Patients and methods

Patient extraction

This study was conducted after obtaining approval from the society’s ethics committee at the annual meeting in 2007, and then requesting approval from the ethics committee of each of the four institutions, Department of Surgical Oncology, Osaka City University graduate School of Medicine (Osaka, Japan); Department of Gastroenterological Surgery, Kanazawa University (Kanazawa, Japan); Department of Surgery and Science, Graduate School of Medicine, Kyushu University (Fukuoka, Japan); and Department of Gastroenterological Surgery, Saga University, Faculty of Medicine (Saga, Japan), that supplied resected specimens. Each institution provided samples according to an implementation planning report. The study protocol conformed to the ethical guidelines of the Declaration of Helsinki, 1975. Recent reports suggest that there was a difference of at least 20 % in 5-year survival when patients were stratified according to the expression of useful prognostic factors [4, 5, 6, 7, 8, 9, 10, 11]. To detect as much difference in survival in a retrospective analysis, approximately 100 cases who had recurrence and 100 cases who were recurrence-free after a sufficient follow up were deemed necessary.

The aforementioned four institutions ultimately registered 210 cases of gastric cancer who underwent curative R0 resection by gastrectomy with more than D1 lymph node dissection (D1+ to D2).
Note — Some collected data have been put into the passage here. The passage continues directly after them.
Lemma createTemplate_then_sync_witness :
  exists report s2,
    syncTemplateIndex DemoOps.reported = (Return report, s2) ∧
    is_Some (templates (this_index DemoOps.reported) !! "report") ∧
    templates (this_index s2) !! "report" =
      templates (this_index DemoOps.reported) !! "report".
Proof.
  apply (createTemplate_then_sync "report" "project" Demo.request Demo.agreed
           DemoOps.reportDocument).
  - apply agreed_layout_ok.
  - reflexivity.
  - intros H. discriminate H.
  - by_computation.
Defined.

Lemma shadowed_hasOwnProperty_blocks_witness :
  (createTemplate "hasOwnProperty" "project" Demo.request Demo.agreed).1 =
    Return (DemoOps.returned VNull
              (createTemplate "hasOwnProperty" "project" Demo.request Demo.agreed).1) ∧
  templateExists "cli" DemoOps.shadowed = (Throw TypeError, DemoOps.shadowed) ∧
  (forall category templateData,
     createTemplate "cli" category templateData DemoOps.shadowed =
       (Throw TypeError, DemoOps.shadowed)) ∧
  readTemplate "cli" DemoOps.shadowed = (Throw TypeError, DemoOps.shadowed) ∧
  (forall updates,
     updateTemplate "cli" updates DemoOps.shadowed = (Throw TypeError, DemoOps.shadowed)) ∧
  deleteTemplate "cli" DemoOps.shadowed = (Throw (Thrown TypeError), DemoOps.shadowed).
Proof.
  split; [by_computation|].
  apply (shadowed_hasOwnProperty_blocks DemoOps.shadowed "cli").
  eexists. by_computation.
Defined.

Lemma inheritedNames_layout_ok : layout_ok DemoOps.inheritedNames.
Proof.
  intros c Hc. unfold categories in Hc. set_unfold in Hc.
  destruct Hc as [H | [H | [H | []]]]; subst c; by_computation.
Defined.

Lemma sync_skips_inherited_names_witness :
  is_Some (templates (this_index DemoOps.inheritedNames) !! "constructor") ∧
  observed Demo.root (tree (disk DemoOps.inheritedNames)) "constructor" = None ∧
  observed Demo.root (tree (disk DemoOps.inheritedNames)) "toString" = Some "project" ∧
  exists report s',
    syncTemplateIndex DemoOps.inheritedNames = (Return report, s') ∧
    forall id, inherited id = true ->
      templates (this_index s') !! id =
      templates (this_index DemoOps.inheritedNames) !! id.
Proof.
  split; [by eexists|]. split; [by_computation|]. split; [by_computation|].
  apply (sync_skips_inherited_names DemoOps.inheritedNames), inheritedNames_layout_ok.
Defined.

End TemplateOpsFacts.

(* ===================================================================== *)
(** * Queries and component scores of the scorer *)
(* ===================================================================== *)

Module ScorerOpsFacts.
Import Js Eff Date AlignmentScorer ScorerOps JsFacts ScorerFacts.
Local Open Scope list_scope.
Local Open Scope Z_scope.


(** ** Lookups in the literals *)

Lemma lookupOr_range (l : list (string * Z)) key fallback n lo hi :
  lookupOr (list_to_map l) key fallback = Some n ->
  lo <= fallback <= hi ->
  Forall (fun kv : string * Z => lo <= kv.2 <= hi) l ->
  lo <= n <= hi.
Proof.
  unfold lookupOr. case_bool_decide; [done|]. intros [= <-] Hf Hall.
  destruct (list_to_map l !! key) as [m|] eqn:Hm; [|done].
  destruct (m =? 0); [done|].
  apply elem_of_list_to_map_2 in Hm. rewrite Forall_forall in Hall.
  by apply (Hall (key, m)).
Qed.

Lemma adjustment_range projectType n :
  _getTimeInvestmentTypeAdjustment projectType = Some n -> -10 <= n <= 10.
Proof.
  intros H. apply (lookupOr_range _ _ _ _ (-10) 10 H); [lia|].
  repeat (constructor; [cbn; lia|]). constructor.
Qed.

Lemma bonus_range projectType n :
  _getComplexityBonus projectType = Some n -> 10 <= n <= 35.
Proof.
  intros H. apply (lookupOr_range _ _ _ _ 10 35 H); [lia|].
  repeat (constructor; [cbn; lia|]). constructor.
Qed.

Lemma timeBase_range h : 40 <= timeBase h <= 85.
Proof. unfold timeBase. repeat (case_match; try lia). Qed.

Lemma timeBase_optimal h : 8 <= h <= 40 -> timeBase h = 85.
Proof.
  intros Hh. unfold timeBase.
  assert ((8 <=? h) && (h <=? 40) = true) as -> by (apply andb_true_iff; lia). done.
Qed.

(** X. The time-investment score is the base plus the adjustment: it lies
    between 30 and 95, so neither clamp acts; hours in the optimal range
    score highest for a type. *)
(** X18. When the time-investment score is a number it is the base for
    the hours plus the adjustment for the type and lies between 30 and 95,
    so the clamp to 0..100 never acts; hours from 8 to 40 give the highest
    score a project type can get. *)
Theorem time_score_unclamped projectInfo r :
  _calculateTimeInvestmentScore projectInfo = Some r ->
  time_score r = timeBase (estimatedHours projectInfo) + typeAdjustment r ∧
  30 <= time_score r <= 95 ∧
  (8 <= estimatedHours projectInfo <= 40 ->
   forall other r',
     projectType other = projectType projectInfo ->
     _calculateTimeInvestmentScore other = Some r' ->
     time_score r' <= time_score r).
Proof.
  unfold _calculateTimeInvestmentScore.
  destruct (_getTimeInvestmentTypeAdjustment (projectType projectInfo)) as [adj|] eqn:Ha;
    [|done].
  intros [= <-]. cbn [time_score typeAdjustment].
  pose proof (adjustment_range _ _ Ha) as Hadj.
  pose proof (timeBase_range (estimatedHours projectInfo)) as Hb.
  split; [lia|]. split; [lia|].
  intros Hopt other r' Htype. rewrite Htype, Ha. intros [= <-]. cbn [time_score].
  rewrite (timeBase_optimal _ Hopt).
  pose proof (timeBase_range (estimatedHours other)). lia.
Qed.

Lemma description_range d : 0 <= _assessDescriptionQuality d <= 15.
Proof. unfold _assessDescriptionQuality. repeat case_match; lia. Qed.

(** The score before the cap, from the counts and the two bonuses. *)
Lemma learning_score_formula projectInfo r :
  _calculateLearningPotentialScore projectInfo = Some r ->
  exists bonus,
    _getComplexityBonus (projectType projectInfo) = Some bonus ∧
    learning_score r =
      Z.min (Z.min (Z.of_nat (length (technologies projectInfo)) * 15) 30 + bonus +
             Z.min (Z.of_nat (length (learningGoals projectInfo)) * 10) 25 +
             _assessDescriptionQuality (description projectInfo)) 100 ∧
    (1 <= length (factors r) <= 4)%nat.
Proof.
  unfold _calculateLearningPotentialScore.
  pose proof (description_range (description projectInfo)) as Hd.
  destruct (_getComplexityBonus (projectType projectInfo)) as [bonus|];
    [|by destruct (0 <? _)].
  destruct (technologies projectInfo) as [|t ts], (learningGoals projectInfo) as [|g gs];
    cbn [length];
    repeat match goal with
           | |- context [(0 <? Z.of_nat 0)] => change (0 <? Z.of_nat 0) with false
           | |- context [(0 <? Z.of_nat (S ?n))] =>
               replace (0 <? Z.of_nat (S n)) with true by (symmetry; apply Z.ltb_lt; lia)
           end; cbv beta iota zeta;
    destruct (0 <? _assessDescriptionQuality (description projectInfo));
    intros [= <-]; exists bonus; (split; [done|]);
    cbn [learning_score factors length app]; split; try lia.
Qed.

(** X19. When the learning-potential score is a number it lies between
    10 and 100, and it comes with one to four factors. *)
Theorem learning_score_range projectInfo r :
  _calculateLearningPotentialScore projectInfo = Some r ->
  10 <= learning_score r <= 100 ∧ (1 <= length (factors r) <= 4)%nat.
Proof.
  intros Hr. destruct (learning_score_formula _ _ Hr) as (bonus & Hb & -> & Hf).
  split; [|done]. pose proof (bonus_range _ _ Hb).
  pose proof (description_range (description projectInfo)). lia.
Qed.
(** * AI Beat Maker: the sequencing and rendering core of [main.js]

  A shallow embedding of the browser script [src/main.js]: the script's
  variables and the parts of the page and platform it touches form one
  [state] record, every function of the script is a computation in a small
  state-and-exception monad, and the platform calls the script makes
  (regular-expression match, [JSON.parse], [DataView], timers, the offline
  audio context) are modelled next to it.

  JavaScript numbers are IEEE binary64 values: they are the kernel's
  primitive floats here, so every arithmetic step evaluates exactly as in
  the browser.  Counters that only ever hold small integers ([bpm],
  [currentBeat], byte positions) are [Z] or [nat]. *)

From Stdlib Require Import ZArith List Bool Ascii String Lia.
From Stdlib Require Import Floats.PrimFloat Floats.FloatOps Floats.SpecFloat
  Floats.FloatAxioms.
From stdpp Require Import gmap strings list pretty.

Set Warnings "-register-all".
Local Open Scope Z_scope.

(** ** JavaScript numbers *)

Module JsNum.

(** The Number nearest to an integer (exact below 2^53). *)
Definition of_Z (z : Z) : float :=
  SF2Prim (binary_normalize prec emax z 0 false).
Of the 210 cases, 104 were Stage II and 106 were Stage III according to the Japanese Classification of Gastric Carcinoma (the 13th edition). In addition, 104 cases were confirmed to have postoperative recurrence or death within 5 years, whereas 106 cases were confirmed to have been recurrence-free for 5–10 years. Upon gaining approval from the ethics committees of each of the aforementioned institutions, tissue samples were obtained, along with clinicopathologic data such as age, gender, occupation, operative procedure, degree of penetration into the wall (pT), lymph node metastasis (pN), final stage, ly and v factors, histological type, presence or absence of adjuvant therapy and regime, recurrence type, postoperative disease-free survival (DFS) and postoperative overall survival (OS). The data were subsequently analyzed by the Department of Oncology at the Institute of Geriatrics and Medical Science, Osaka City University, Graduate School of Medicine.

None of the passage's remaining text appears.